**Material for this task:**
Lemma reads_name buffer_maxlen d :
  entry_ok d → reads (name_at buffer_maxlen) (entry_bytes d) (take buffer_maxlen (de_name d), kept (de_attrs d)).
Proof.
  intros (Hn & Hl & Ha) before after_. unfold name_at, entry_bytes, ssh_string. rewrite <- !app_assoc.
  rewrite u32_at_spec by (unfold sized, in_u in *; lia). cbn [rbind]. rewrite Nat2Z.id.
  set (b1 := before ++ libssh2_htonu32 (Z.of_nat (length (de_name d)))).
  assert (E1 : length before + 4 = length b1) by (unfold b1; by rewrite length_app, length_htonu32).
  rewrite E1, (app_assoc before). fold b1.
  assert (Eb : ∀ rest, bytes_at (Nat.min (length (de_name d)) buffer_maxlen) (b1 ++ de_name d ++ rest) (length b1) =
               Ok (take buffer_maxlen (de_name d))).
  { intros rest. unfold bytes_at. rewrite decide_True by (rewrite !length_app; lia). rewrite drop_app_length.
    f_equal. rewrite take_app_le by lia.
    destruct (Nat.le_gt_cases buffer_maxlen (length (de_name d))); [by rewrite Nat.min_r|].
    by rewrite Nat.min_l, !take_ge by lia. }
  rewrite Eb. cbn [rbind].
  rewrite (app_assoc b1), <- length_app. rewrite u32_at_spec by (unfold sized, in_u in *; lia). cbn [rbind].
  rewrite Nat2Z.id. set (b2 := (b1 ++ de_name d) ++ libssh2_htonu32 (Z.of_nat (length (de_long d)))).
  assert (E2 : length (b1 ++ de_name d) + 4 = length b2) by (unfold b2; rewrite !length_app, length_htonu32; lia).
  rewrite E2, (app_assoc (b1 ++ de_name d)). fold b2. rewrite (app_assoc b2), <- length_app.
  rewrite (reads_attributes (de_attrs d) Ha). cbn [rbind]. do 3 f_equal. unfold b2, b1.
  by rewrite !app_assoc.
Qed.

Section dir.
Context (e : surroundings) (kex_exchange : ST Z) (buffer_maxlen : nat).
(* ===== verification/SshClient.v ===== *)
(** * The SSH client of the agent ([ssh/pandora_ssh_client.cc])

    A connection, a login with a key pair, the copy of a file and the end, on libssh2.
    The network, OpenSSL and what a connection will receive are arguments.

    [newConnection] prints two digits, a colon and the terminator into [char_aux],
    which has three bytes: [padded] says whether the byte behind it is free, as
    nothing goes on otherwise. *)
From S2P Require Import Prelude StdString AgentConf PandoraFile Ssh2Misc Ssh2Session Ssh2Comp Ssh2Packet Ssh2Channel Ssh2Kex Ssh2Keeps Openssl Ssh2Hostkey Ssh2Dh Ssh2Startup Ssh2Auth Ssh2Scp.

Definition SOCKET_ERROR : Z := -1.
Definition AUTHENTICATION_FAILED : Z := 12.
Definition SESSION_ALREADY_OPENED : Z := 15.
Definition RESOLV_FAILED : Z := 16.
Definition CONNECTION_FAILED : Z := 17.
Definition SESSION_ERROR : Z := 18.
Definition SESSION_NOT_OPENED : Z := 19.

(** [Pandora_Ssh_Client]; [None] is the null pointer. *)
Record Pandora_Ssh_Client := {
  sock : Z;
  fingerprint : str;
  ssh_session : option session;
  ssh_channel : option Z }.

Definition new_client : Pandora_Ssh_Client :=
  {| sock := 0; fingerprint := []; ssh_session := None; ssh_channel := None |}.

Definition set_sock (v : Z) (c : Pandora_Ssh_Client) : Pandora_Ssh_Client :=
  {| sock := v; fingerprint := fingerprint c; ssh_session := ssh_session c; ssh_channel := ssh_channel c |}.
Definition set_fingerprint (v : str) (c : Pandora_Ssh_Client) : Pandora_Ssh_Client :=
  {| sock := sock c; fingerprint := v; ssh_session := ssh_session c; ssh_channel := ssh_channel c |}.
Definition set_session (v : option session) (c : Pandora_Ssh_Client) : Pandora_Ssh_Client :=
  {| sock := sock c; fingerprint := fingerprint c; ssh_session := v; ssh_channel := ssh_channel c |}.
Definition set_channel (v : option Z) (c : Pandora_Ssh_Client) : Pandora_Ssh_Client :=
  {| sock := sock c; fingerprint := fingerprint c; ssh_session := ssh_session c; ssh_channel := v |}.

(** Methods that change the client. *)
Definition CL (A : Type) : Type := Pandora_Ssh_Client → res (A * Pandora_Ssh_Client).

#[global] Instance CL_ret : MRet CL := λ A a c, Ok (a, c).
#[global] Instance CL_bind : MBind CL := λ A B k m c,
  match m c with Ok (a, c) => k a c | Err x => Err x | Undef => Undef end.

Definition client : CL Pandora_Ssh_Client := λ c, Ok (c, c).
Definition change (f : Pandora_Ssh_Client → Pandora_Ssh_Client) : CL () := λ c, Ok ((), f c).

(** A call of libssh2 with [session]. *)
Definition on_session {A} (m : ST A) : CL A := λ c,
  match ssh_session c with
  | None => Undef
  | Some s =>
      match m s with
      | Ok (a, s) => Ok (a, set_session (Some s) c)
      | Err x => Err x
      | Undef => Undef
      end
  end.

(** What the network gives: a socket, addresses of hosts, whether the connection is
    made, and what will be received over it. *)
Record network := {
  new_socket : Z;
  gethostbyname : str → option str;
  connects : str → Z → bool;
  replies : list recv_event }.

Definition hex_pair (c : chr) : str :=
  [hex_digit (code c / 16); hex_digit (code c mod 16)].

Section client.
Context `{ssl : openssl} (e : surroundings) (net : network) (fs : files).
Context (no_crypt : crypt_method) (no_mac : mac_method) (no_comp : comp_method).
Context (kex_exchange : bool → ST Z).
Context (open_file : str → option str).
Context (tries : nat).
Context (padded : bool).

(** [disconnect]; the socket is closed. *)
Definition disconnect : CL () :=
  c ← client;
  (match ssh_channel c with
   | None => mret ()
   | Some i =>
       _ ← on_session (libssh2_channel_send_eof e i);
       _ ← on_session (libssh2_channel_close e i);
       _ ← on_session (libssh2_channel_wait_closed e (kex_exchange true) i);
       _ ← on_session (libssh2_channel_free e (kex_exchange true) i);
       change (set_channel None)
   end);;
  c ← client;
  (match ssh_session c with
   | None => mret ()
   | Some _ =>
       _ ← on_session (libssh2_session_disconnect_ex e SSH_DISCONNECT_BY_APPLICATION (Some []) (Some []));
       on_session (libssh2_session_free e kex_exchange tries);;
       change (set_session None)
   end);;
  change (set_sock 0).

(** [finger_aux\[i\]] is defined up to the terminator. *)
Fixpoint finger_digits (n : nat) (finger_aux : str) : option str :=
  match n with
  | 0 => Some []
  | S n =>
      match finger_aux with
      | c :: rest => (λ t, hex_pair c ++ ":"%char :: t) <$> finger_digits n rest
      | [] => if decide (n = 0) then Some (hex_pair NUL ++ &":") else None
      end
  end.

Definition newConnection (host : str) (port : Z) : CL Z :=
  c ← client;
  match ssh_session c with
  | Some _ => mret SESSION_ALREADY_OPENED
  | None =>
      change (set_sock (new_socket net));;
      if (new_socket net =? -1)%Z then mret SOCKET_ERROR else
      match gethostbyname net (c_str host) with
      | None => disconnect;; mret RESOLV_FAILED
      | Some addr =>
          if negb (connects net addr (wrap_u 16 port)) then disconnect;; mret CONNECTION_FAILED else
          match libssh2_session_init_ex e no_crypt no_mac no_comp (replies net) with
          | Err x => λ _, Err x
          | Undef => λ _, Undef
          | Ok s =>
              change (set_session (Some s));;
              rc ← on_session (libssh2_session_startup e kex_exchange (new_socket net));
              if negb (rc =? 0)%Z then disconnect;; mret SESSION_ERROR else
              c ← client;
              match from_option (λ s, finger_digits 16 (c_str (server_hostkey_md5 s))) None (ssh_session c) with
              | Some t =>
                  if padded then change (set_fingerprint (take (length t - 1) t));; mret 0%Z
                  else λ _, Undef
              | None => λ _, Undef
              end
          end
      end
  end.

(** The result of [newConnection] is not looked at. *)
Definition connectWithPublicKey (host : str) (port : Z)
    (username filename_pubkey filename_privkey passphrase : str) : CL Z :=
  _ ← newConnection host port;
  c ← client;
  match ssh_session c with
  | None => mret 0%Z
  | Some _ =>
      rc ← on_session (libssh2_userauth_publickey_fromfile_ex e (kex_exchange true) open_file
             (c_str username) (c_str filename_pubkey) (c_str filename_privkey) (c_str passphrase));
      if negb (rc =? 0)%Z then disconnect;; mret AUTHENTICATION_FAILED else mret 0%Z
  end.

(** The number of bytes sent is unsigned, so it is never below 0. *)
Definition scpFileFilename (remote_filename filename : str) : CL Z :=
  c ← client;
  match ssh_session c with
  | None => mret SESSION_NOT_OPENED
  | Some _ =>
      let (rc, buffer) := readFile fs filename [] in
      if (rc =? FILE_NOT_FOUND)%Z then mret rc else
      scp_channel ← on_session (libssh2_scp_send_ex e (kex_exchange true) (c_str remote_filename) 438
                                  (Z.of_nat (length buffer)) 0 0);
      match scp_channel with
      | None => λ _, Err Channel_Error
      | Some i =>
          on_session (libssh2_channel_set_blocking i true);;
          _ ← on_session (libssh2_channel_write_ex e (kex_exchange true) i 0 buffer);
          _ ← on_session (libssh2_channel_send_eof e i);
          _ ← on_session (libssh2_channel_close e i);
          _ ← on_session (libssh2_channel_wait_closed e (kex_exchange true) i);
          _ ← on_session (libssh2_channel_free e (kex_exchange true) i);
          mret 0%Z
      end
  end.

Definition getFingerprint : CL str := c ← client; mret (fingerprint c).

(** [~Pandora_Ssh_Client] *)
Definition delete_client : CL () :=
  c ← client;
  match ssh_session c with Some _ => disconnect | None => mret () end.
End client.

(** ** Nothing is copied without a login *)

Lemma CL_inv {A B} (m : CL A) (k : A → CL B) c b c2 :
  (m ≫= k) c = Ok (b, c2) → ∃ a c1, m c = Ok (a, c1) ∧ k a c1 = Ok (b, c2).
Proof. unfold mbind, CL_bind. destruct (m c) as [[a c1]| |]; naive_solver. Qed.

Lemma on_session_inv {A} (m : ST A) c a c' :
  on_session m c = Ok (a, c') →
  ∃ s s', ssh_session c = Some s ∧ m s = Ok (a, s') ∧ c' = set_session (Some s') c.
Proof.
  unfold on_session. destruct (ssh_session c) as [s|]; [|done].
  destruct (m s) as [[b s']| |] eqn:E; [|done..]. intros [= <- <-]. by exists s, s'.
Qed.

Lemma disconnect_closes e kex_exchange tries c u c' :
  disconnect e kex_exchange tries c = Ok (u, c') → ssh_session c' = None ∧ sock c' = 0%Z.
Proof.
  unfold disconnect. intros (c0 & c1 & [= <- <-] & H)%CL_inv.
  apply CL_inv in H as (u1 & c2 & _ & H). apply CL_inv in H as (c3 & ? & [= <- <-] & H).
  apply CL_inv in H as (u3 & c4 & H4 & [= <- <-]). split; [|done]. cbn.
  destruct (ssh_session c2) as [s|] eqn:Es; [|injection H4 as _ <-; exact Es].
  apply CL_inv in H4 as (? & ? & _ & H4). by apply CL_inv in H4 as (? & ? & _ & [= <- <-]).
Qed.

Lemma connect_login `{openssl} e beyond cms mms cps net no_crypt no_mac no_comp open_file
    tries padded host port username pub priv passphrase c rc c' :
  let kex_exchange := key_exchange e beyond cms mms cps in
  connectWithPublicKey e net no_crypt no_mac no_comp kex_exchange open_file tries padded
    host port username pub priv passphrase c = Ok (rc, c') →
  match ssh_session c' with
  | Some s => rc = 0%Z ∧ authenticated s = true
  | None => (rc = 0%Z ∨ rc = AUTHENTICATION_FAILED) ∧
            ∀ fs remote_filename filename,
              scpFileFilename e fs kex_exchange remote_filename filename c' = Ok (SESSION_NOT_OPENED, c')
  end.
Proof.
  intros kex_exchange. pose proof (leaves_key_exchange e beyond cms mms cps true) as Hkex.
  unfold connectWithPublicKey. intros (n & c1 & _ & T)%CL_inv.
  apply CL_inv in T as (c2 & ? & [= <- <-] & T).
  assert (Hcopy : ∀ c, ssh_session c = None → ∀ fs remote_filename filename,
    scpFileFilename e fs kex_exchange remote_filename filename c = Ok (SESSION_NOT_OPENED, c)).
  { intros c0 Hc fs r f. unfold scpFileFilename, mbind, CL_bind, client. by rewrite Hc. }
  destruct (ssh_session c1) as [s|] eqn:Es.
  - apply CL_inv in T as (r & c3 & (s1 & s2 & _ & Hm & ->)%on_session_inv & T).
    apply (decides_login e (kex_exchange true) open_file Hkex (By_key _ _ _ _)) in Hm as Ha.
    destruct (Z.eqb_spec r 0) as [->|Hr]; cbn [negb] in T.
    + injection T as <- <-. cbn. by rewrite Ha, orb_true_r.
    + apply CL_inv in T as (u & c4 & [Hd _]%disconnect_closes & [= <- <-]). rewrite Hd. auto.
  - injection T as <- <-. rewrite Es. auto.
Qed.


(** ** A server *)

#[local] Existing Instance demo_openssl.

Definition demo_crypts : list crypt_method := libssh2_crypt_methods (λ _ a s, Some (a, s)).
Definition demo_digests : list mac_method := libssh2_mac_methods (λ _ _ _, replicate 20 "m"%char).
Definition demo_comps : list comp_method := @libssh2_comp_methods demo_zlib.

(** A packet of the server's before and after the new keys. *)
Definition plain (payload : str) : recv_event := Recv_bytes (plain_frame demo_surroundings 0 payload).
Definition ciphered (payload : str) : recv_event :=
  Recv_bytes (plain_frame demo_surroundings 0 payload ++ replicate 16 "m"%char).

Definition server_names : list str :=
  [&"diffie-hellman-group1-sha1"; &"ssh-rsa"; &"3des-cbc"; &"3des-cbc"; &"hmac-md5"; &"hmac-md5"; &"none";
   &"none"; []; []].
Definition server_key : str := rsa_blob &"e" &"0123456789abcdef".

(** Banner, negotiation, exchange, new keys; then the service and the login. *)
Definition demo_network (known : bool) : network := {|
  new_socket := 5;
  gethostbyname _ := if known then Some &"10.0.0.1" else None;
  connects _ _ := true;
  replies := [Recv_bytes (&"SSH-2.0-OpenSSH" ++ [CR; LF]);
              plain (of_code SSH_MSG_KEXINIT :: replicate 16 NUL ++ concat (ssh_string <$> server_names) ++
                     replicate 5 NUL);
              plain (of_code SSH_MSG_KEXDH_REPLY :: ssh_string server_key ++ ssh_string [of_code 32] ++
                     ssh_string (ssh_string &"ssh-rsa" ++ ssh_string demo_signature));
              plain [of_code SSH_MSG_NEWKEYS];
              ciphered (of_code SSH_MSG_SERVICE_ACCEPT :: ssh_string &"ssh-userauth");
              ciphered [of_code SSH_MSG_USERAUTH_SUCCESS]] |}.

#[local] Abbreviation demo_exchange :=
  (key_exchange demo_surroundings [] demo_crypts demo_digests demo_comps).

#[local] Abbreviation demo_connect known :=
  (connectWithPublicKey demo_surroundings (demo_network known) (crypt demo_endpoint) (mac_m demo_endpoint)
    (comp demo_endpoint) demo_exchange (λ _, Some demo_key) 3 true
    &"pandora" 22 &"pandora" &"id.pub" &"id" [] new_client).

Definition outcome (r : res (Z * Pandora_Ssh_Client)) : option (Z * bool * str) :=
  match r with Ok (rc, c) => Some (rc, bool_decide (is_Some (ssh_session c)), fingerprint c) | _ => None end.

Lemma outcome_inv r rc b f : outcome r = Some (rc, b, f) →
  ∃ c, r = Ok (rc, c) ∧ bool_decide (is_Some (ssh_session c)) = b ∧ fingerprint c = f.
Proof. destruct r as [[x c]| |]; [|done..]. intros [= -> <- <-]. by exists c. Qed.

Lemma demo_connected :
  outcome (demo_connect true) = Some (0%Z, true, &"30:31:32:33:34:35:36:37:38:39:61:62:63:64:65:66").
Proof. by vm_compute. Qed.

Lemma demo_unknown : outcome (demo_connect false) = Some (0%Z, false, []).
Proof. by vm_compute. Qed.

**Assignment:** Copy out only the lines of the records above from the one with "(** What the" through the one with "connects : str → Z → bool;", exactly as they stand, both included.

**Answer for this exercise:**
(** What the network gives: a socket, addresses of hosts, whether the connection is
    made, and what will be received over it. *)
Record network := {
  new_socket : Z;
  gethostbyname : str → option str;
  connects : str → Z → bool;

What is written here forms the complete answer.